469,315 Members | 1,573 Online
Bytes | Developer Community
New Post

Home Posts Topics Members FAQ

Post your question to a community of 469,315 developers. It's quick & easy.
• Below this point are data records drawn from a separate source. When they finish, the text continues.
(** * UELogParser.js: a shallow embedding and its verified properties

    The development follows [src/UELogParser.js].  JavaScript strings are
    modelled as Rocq [string]s, i.e. sequences of code units in the range
    0..255 (the Latin-1 part of UTF-16); numbers that the program uses as
    counters are integers [Z]; objects used as dictionaries are [gmap]s;
    exceptions are an explicit [Outcome].

    Console and file output done through [logger] carries no data back into
    the program and is not part of the state.  The one exception is
    [logger.error], whose body reads an unbound identifier and therefore
    raises. *)

From Stdlib Require Import ZArith String Ascii List Bool Lia Permutation Sorted.
From stdpp Require Import base option list gmap strings sorting.

Local Open Scope Z_scope.

(** ** Exceptions *)

Inductive JsError : Type :=
| TypeError        (* property read on null/undefined, reduce of an empty array *)
| ReferenceError   (* read of an identifier that is bound nowhere *)
| ENOENT           (* fs.readFileSync: no such file *)
| EISDIR           (* fs.readFileSync: the path is a directory *)
| InvalidArgType.  (* fs.readFileSync(undefined) *)

Inductive Outcome (A : Type) : Type :=
| Ok (a : A)
| Throw (e : JsError)
| OutOfFuel.
Arguments Ok {A} a.
Arguments Throw {A} e.
Arguments OutOfFuel {A}.

#[global] Instance Outcome_ret : MRet Outcome := fun A a => Ok a.

#[global] Instance Outcome_bind : MBind Outcome := fun A B f m =>
  match m with
  | Ok a => f a
  | Throw e => Throw e
  | OutOfFuel => OutOfFuel
  end.

(** ** Characters and built-in string methods *)

Module Char.

Definition code (c : ascii) : N := N_of_ascii c.

Definition between (lo hi : N) (c : ascii) : bool :=
  ((lo <=? code c) && (code c <=? hi))%N.

Definition same (d c : ascii) : bool := Ascii.eqb d c.

(** LineTerminator: LF and CR (U+2028 and U+2029 lie outside the range). *)
Definition line_terminator (c : ascii) : bool :=
  (code c =? 10)%N || (code c =? 13)%N.

(** [.] without the [s] flag. *)
Definition dot (c : ascii) : bool := negb (line_terminator c).

(** [\s]: TAB, LF, VT, FF, CR, SPACE, NBSP. *)
Definition space (c : ascii) : bool :=
  between 9 13 c || (code c =? 32)%N || (code c =? 160)%N.

(** [\w]: [A-Za-z0-9_]. *)
Definition word (c : ascii) : bool :=
  between 65 90 c || between 97 122 c || between 48 57 c || (code c =? 95)%N.

Definition not_colon (c : ascii) : bool := negb (same ":" c).

(** [[^:-\s]]: with a class escape as an end point the dash is a literal,
    so the class excludes the colon, the dash and white space. *)
Definition type_char (c : ascii) : bool :=
  negb (same ":" c || same "-" c || space c).

(** [[^\[\]]] *)
Definition not_bracket (c : ascii) : bool := negb (same "[" c || same "]" c).

Definition word_or_space (c : ascii) : bool := word c || space c.

(** One code unit of [String.prototype.toLowerCase]: A-Z and the Latin-1
    capitals U+00C0..U+00DE without the multiplication sign U+00D7. *)
Definition lower (c : ascii) : ascii :=
  if between 65 90 c || (between 192 222 c && negb (code c =? 215)%N)
  then ascii_of_N (code c + 32) else c.

End Char.

Module Str.

Fixpoint all (p : ascii -> bool) (s : string) : bool :=
  match s with
  | EmptyString => true
  | String c s' => p c && all p s'
  end.

Fixpoint any (p : ascii -> bool) (s : string) : bool :=
  match s with
  | EmptyString => false
  | String c s' => p c || any p s'
  end.

Fixpoint take (n : nat) (s : string) : string :=
  match n, s with
  | S n', String c s' => String c (take n' s')
  | _, _ => EmptyString
  end.

Fixpoint drop (n : nat) (s : string) : string :=
  match n, s with
  | S n', String c s' => drop n' s'
  | _, _ => s
  end.

Fixpoint starts_with (p s : string) : bool :=
  match p, s with
  | EmptyString, _ => true
  | String a p', String b s' => Ascii.eqb a b && starts_with p' s'
  | String _ _, EmptyString => false
  end.

Fixpoint map (f : ascii -> ascii) (s : string) : string :=
  match s with
  | EmptyString => EmptyString
  | String c s' => String (f c) (map f s')
  end.

Definition toLowerCase (s : string) : string := map Char.lower s.

Fixpoint trimStart (s : string) : string :=
  match s with
  | String c s' => if Char.space c then trimStart s' else s
  | EmptyString => EmptyString
  end.

(** Drops the white space at the end: a character is kept when something
    that is not white space follows it or it is not white space itself. *)
Fixpoint trimEnd (s : string) : string :=
  match s with
  | String c s' =>
      match trimEnd s' with
      | EmptyString => if Char.space c then EmptyString else String c EmptyString
      | t => String c t
      end
  | EmptyString => EmptyString
  end.

Definition trim (s : string) : string := trimEnd (trimStart s).

End Str.

(** ** Regular expressions

    A backtracking matcher in continuation-passing style for the fragment of
    the regular expression language that the program uses: literals,
    character classes, greedy repetition of a class, sequence, greedy
    option, named groups and the two lookaheads.  Alternatives are tried in
    the order of the ECMAScript matcher, so the first success is the match
    that [RegExp.prototype.exec] reports. *)

Module Regex.

Inductive regex : Type :=
| Eps
| Chr (c : ascii)
| Class (p : ascii -> bool)
| Star (p : ascii -> bool)           (* greedy [p*] *)
| Seq (r1 r2 : regex)
| Opt (r : regex)                     (* greedy [(?:r)?] *)
| Group (name : string) (r : regex)   (* [(?<name>r)] *)
| Ahead (r : regex)                   (* [(?=r)] *)
| NotAhead (r : regex).               (* [(?!r)] *)

Definition Plus (p : ascii -> bool) : regex := Seq (Class p) (Star p).

Fixpoint Lit (s : string) : regex :=
  match s with
  | EmptyString => Eps
  | String c EmptyString => Chr c
  | String c s' => Seq (Chr c) (Lit s')
  end.

(** Named groups that took part in the match, the latest first. *)
Definition captures : Type := list (string * string).

Fixpoint namedGroup (name : string) (g : captures) : option string :=
  match g with
  | [] => None
  | (n, v) :: g' => if String.eqb n name then Some v else namedGroup name g'
  end.

(** The part of [s] in front of its suffix [rest]. *)
Definition consumed (s rest : string) : string :=
  Str.take (String.length s - String.length rest) s.

Section Matcher.
Context {R : Type}.

Fixpoint star (p : ascii -> bool) (s : string) (k : string -> option R)
  : option R :=
  match s with
  | String c s' =>
      if p c then
        match star p s' k with
        | Some x => Some x
        | None => k s
        end
      else k s
  | EmptyString => k s
  end.
End Matcher.

Fixpoint matchFrom (r : regex) {R : Type} (s : string) (g : captures)
    (k : string -> captures -> option R) {struct r} : option R :=
  match r with
  | Eps => k s g
  | Chr c =>
      match s with
      | String d s' => if Ascii.eqb c d then k s' g else None
      | EmptyString => None
      end
  | Class p =>
      match s with
      | String d s' => if p d then k s' g else None
      | EmptyString => None
      end
  | Star p => star p s (fun s' => k s' g)
  | Seq r1 r2 => matchFrom r1 s g (fun s' g' => matchFrom r2 s' g' k)
  | Opt r1 =>
      match matchFrom r1 s g k with
      | Some x => Some x
      | None => k s g
      end
  | Group name r1 =>
      matchFrom r1 s g (fun s' g' => k s' ((name, consumed s s') :: g'))
  | Ahead r1 =>
      match matchFrom r1 s g (fun _ g' => Some g') with
      | Some g' => k s g'
      | None => None
      end
  | NotAhead r1 =>
      match matchFrom r1 s g (fun _ _ => Some tt) with
      | Some _ => None
      | None => k s g
      end
  end.

Record result : Type := Result {
  before : string;     (* the input in front of the match *)
  matched : string;
  after : string;      (* the input behind the match *)
  groups : captures
}.

(** A match that starts at the first character of [s]. *)
Definition here (r : regex) (s : string) : option result :=
  matchFrom r s [] (fun rest g =>
    Some (Result EmptyString (consumed s rest) rest g)).

Definition shift (c : ascii) (m : result) : result :=
  Result (String c (before m)) (matched m) (after m) (groups m).

(** [RegExp.prototype.exec] without the [g] flag: the leftmost match. *)
Fixpoint exec (r : regex) (s : string) : option result :=
  match here r s with
  | Some m => Some m
  | None =>
      match s with
      | String c s' => option_map (shift c) (exec r s')
      | EmptyString => None
      end
  end.

(** The loop of [String.prototype.match] with the [g] flag: [skip] is the
    number of characters still covered by the previous match. *)
Fixpoint scan (r : regex) (s : string) (skip : nat) : list string :=
  match s with
  | String c s' =>
      match skip with
      | S n => scan r s' n
      | O =>
          match here r s with
          | Some m => matched m :: scan r s' (Nat.pred (String.length (matched m)))
          | None => scan r s' 0
          end
      end
  | EmptyString =>
      match skip, here r EmptyString with
      | O, Some m => [matched m]
      | _, _ => []
      end
  end.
COALESCE as a Performance Enhancer??!?

I am using a clever product called SQL Expert Pro to optimize
problematic SQL statements. It works by generating syntactically
identical variations of the original SQL, finding all unique execution
plans, and batch testing them.

Anyway, it generally turns out that a very odd change dramatically
improves performance (for a PeopleSoft database on SQL Server 7). Run
time goes from 52 seconds to 8 seconds.

The change is to replace a join condition in a where clause with an
odd equivalent COALESCE construct, e.g. replace WHERE C.PAY_ID =
D.PAY_ID with WHERE C.PAY_ID = COALESCE(D.PAY_ID, D.PAY_ID).

Has anyone seen this sort of behavior before? Why would it be
advantageous to COALESCE on the same field twice?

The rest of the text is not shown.